In a theater showing a 3D film, viewers wearing polarized, stereoscopic glasses follow in the footsteps of a young man with presbyopia. Stage-by-stage, he experiences the vision produced by single-vision and bifocal lenses, and then that of standard progressive lenses, and ultimately Varilux lenses.

The world premiere of Varilux Experience marked Varilux's 50th anniversary and took place at the SILMO optical trade fair, which ran from October 30 to November 2, 2008, at Paris' Porte de Versailles.

==Varilux Designs==

===1959: Varilux===
As the first progressive lens, Varilux allowed wearers with presbyopia with a correction for near vision, intermediate vision and far vision, on the same lens.

===1972: Varilux 2===
With the merger of Essel and Silor (forming Essilor), new innovations were delivered on the Varilux 2. Essilor claimed that this new lens provided increased comfort and further ease of adaptation.

===1988: Varilux Multi-Design (Varilux Infinity)===
The Varilux Multi-Design claimed to maintain the breadth of the near-vision field regardless of the addition degree.

===1993: Varilux Comfort===
As Essilor's best selling lens, the world #1 selling progressive lens the Varilux Comfort has been subject to several studies. It was the first product designed to take visual ergonomic criteria into account.

===2000: Varilux Panamic===
The Varilux Panamic lens is based on Global Design Management, a technology that manages central, peripheral and binocular vision parameters.

===2004: Varilux Ellipse===
The Varilux Ellipse lens enables those with presbyopia to wear small frames and a progressive lens.

===2006: Varilux Physio===
The Varilux Physio progressive lens is characterized by an improvement in colour contrast and wider fields of vision. It derives its performance from a patented innovation called the Twin RX Technology which combines a method for calculating lens optics, Essilor's Wavefront Management System and advanced digital surfacing. The progressive lens is also available as the Varilux Physio F-360, which require more measurements and is therefore more personalized.

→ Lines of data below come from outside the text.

Lemma solvePDE_knocked_out_witness :
  exists self w v,
    with_solver (put_3900 (Some (- (1)))) (non_linear_at (VNp 3800)) 3 5 ret = (inr self, w)
    /\ solvePDE_q self w = (inr (VFloat v), w)
    /\ v == knock_out_value (payoff self).
Proof.
  let r := eval vm_compute in
             (with_solver (put_3900 (Some (- (1)))) (non_linear_at (VNp 3800)) 3 5 ret) in
  match r with
  | (inr ?self, ?w) =>
      exists self, w;
      destruct (solvePDE_knocked_out log_approx norm_approx tridiagonal_solve interpolate
                  self w 3800 eq_refl eq_refl) as (v & Hrun & Hv);
      exists v; split; [vm_compute; reflexivity|split; [exact Hrun|exact Hv]]
  end.
Defined.

(** ** The implicit step: rows of the banded system *)

Lemma halfVar_nth (vol : list Q) (i : nat) (v : Q) :
  vol !! i = Some v -> nth i (halfVar_of vol) 0 = (1#2) * v * v.
Proof.
  intros Hv. rewrite nth_lookup. unfold halfVar_of.
  now rewrite list_lookup_fmap, Hv.
Qed.

Lemma Qmult_nonneg_nonpos (a b : Q) : 0 <= a -> 0 <= b -> a * - b <= 0.
Proof.
  intros Ha Hb. pose proof (Qmult_le_0_compat a b Ha Hb).
  assert (a * - b == - (a * b)) as -> by ring. lra.
Qed.

(** X20.  With a negative time step and a log-spot step of size at most 2,
    the matrix of the implicit step is an M-matrix at every interior row:
    the entries left and right of the diagonal are not positive, the
    diagonal is at least 1, and the three entries of the row add up to 1,
    so that a flat solution solves the interior equations. *)
Theorem implicit_matrix_rows (dT dX firstOrder secondOrder : Q)
    (vol : list Q) (i : nat) (v : Q) :
  coefficients (Some dT) (Some dX) = Some (firstOrder, secondOrder) ->
  dT < 0 -> - (2) <= dX <= 2 ->
  (1 <= i < length vol - 1)%nat ->
  vol !! i = Some v ->
  let n := length vol in
  let halfVar := halfVar_of vol in
  exists lo di up,
    band_lower n firstOrder secondOrder halfVar !! (i - 1)%nat = Some lo
    /\ diagonal secondOrder halfVar !! i = Some di
    /\ band_upper n firstOrder secondOrder halfVar !! (i + 1)%nat = Some up
    /\ lo + di + up == 1
    /\ lo <= 0 /\ up <= 0 /\ 1 <= di.
Proof.
  intros Hc HdT HdX Hi Hv n halfVar.
  apply coefficients_inv in Hc as (HdX0 & -> & ->).
  set (h := (1#2) * v * v).
  set (fo := - (1#2) * dT / dX). set (so := - dT / (dX * dX)).
  exists (h * (- fo - so)), (1 + 2 * h * so), (h * (fo - so)).
  assert (nth i halfVar 0 = h) as Hh by (now apply halfVar_nth).
  split.
  { assert (i - 1 < n)%nat as Hlt by (unfold n; lia).
    unfold band_lower. rewrite list_lookup_fmap. rewrite (lookup_seq_lt _ _ _ Hlt).
    cbn [fmap option_fmap option_map Nat.add].
    replace (i - 1 <? n - 1)%nat with true
      by (symmetry; apply Nat.ltb_lt; unfold n; lia).
    replace (i - 1 + 1)%nat with i by lia. now rewrite Hh. }
  split.
  { unfold diagonal, halfVar, halfVar_of. now rewrite !list_lookup_fmap, Hv. }
  split.
  { assert (i + 1 < n)%nat as Hlt by (unfold n; lia).
    unfold band_upper. rewrite list_lookup_fmap. rewrite (lookup_seq_lt _ _ _ Hlt).
    cbn [fmap option_fmap option_map Nat.add].
    replace (1 <=? i + 1)%nat with true
      by (symmetry; apply Nat.leb_le; lia).
    replace (i + 1 - 1)%nat with i by lia. now rewrite Hh. }
  split; [ring|].
  assert (0 < dX * dX) as Hsq by now apply Qsquare_pos.
  assert (~ dX * dX == 0) as Hsq0 by lra.
  assert (0 <= h) as Hh0.
  { unfold h. assert ((1#2) * v * v == (1#2) * (v * v)) as -> by ring.
    apply Qmult_le_0_compat; [lra|].
    destruct (Qeq_dec v 0) as [E|E]; [rewrite E; lra|].
    apply Qlt_le_weak. now apply Qsquare_pos. }
  set (a := - dT * / (dX * dX)).
  assert (0 < a) as Ha.
  { unfold a. apply Qmult_lt_0_compat; [lra|]. now apply Qinv_lt_0_compat. }
  assert (- fo - so == - (a * (1 + (1#2) * dX))) as Hlo
    by (unfold fo, so, a; field; try split; assumption).
  assert (fo - so == - (a * (1 - (1#2) * dX))) as Hup
    by (unfold fo, so, a; field; try split; assumption).
  assert (so == a) as Hso by (unfold so, a; field; try split; assumption).
  split; [|split].
  - rewrite Hlo. apply Qmult_nonneg_nonpos; [exact Hh0|].
    apply Qmult_le_0_compat; lra.
  - rewrite Hup. apply Qmult_nonneg_nonpos; [exact Hh0|].
    apply Qmult_le_0_compat; lra.
  - rewrite Hso. pose proof (Qmult_le_0_compat h a Hh0 (Qlt_le_weak _ _ Ha)) as H.
    assert (2 * h * a == 2 * (h * a)) as -> by ring. lra.
Qed.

===2008: Varilux Ipseo New Edition===
The Varilux Ipseo New Edition is the first lens designed and tested using a virtual simulator. The lens is personalized to the wearer's visual behaviour, using 10 customization criteria. To do so, it uses the Vision Print System, which measures a personal diagnosis of eye and head movement.

=== 2012: Varilux s Series ===
In this series, the glasses are divided into tiny segments, which leads to a balanced view.

=== 2014: Varilux e Series ===
Complex technologies reduce the swimming effects and thus make it easier to get used to.

=== 2017: Varilux X Series ===
The Varilux X Series optimizes visual performance for tasks within arm's reach. Its technology ensures simultaneous vision of multiple near distances to achieve high visual clarity for activities at all distances and reduce the number of head movements necessary to find the optimal point of focus.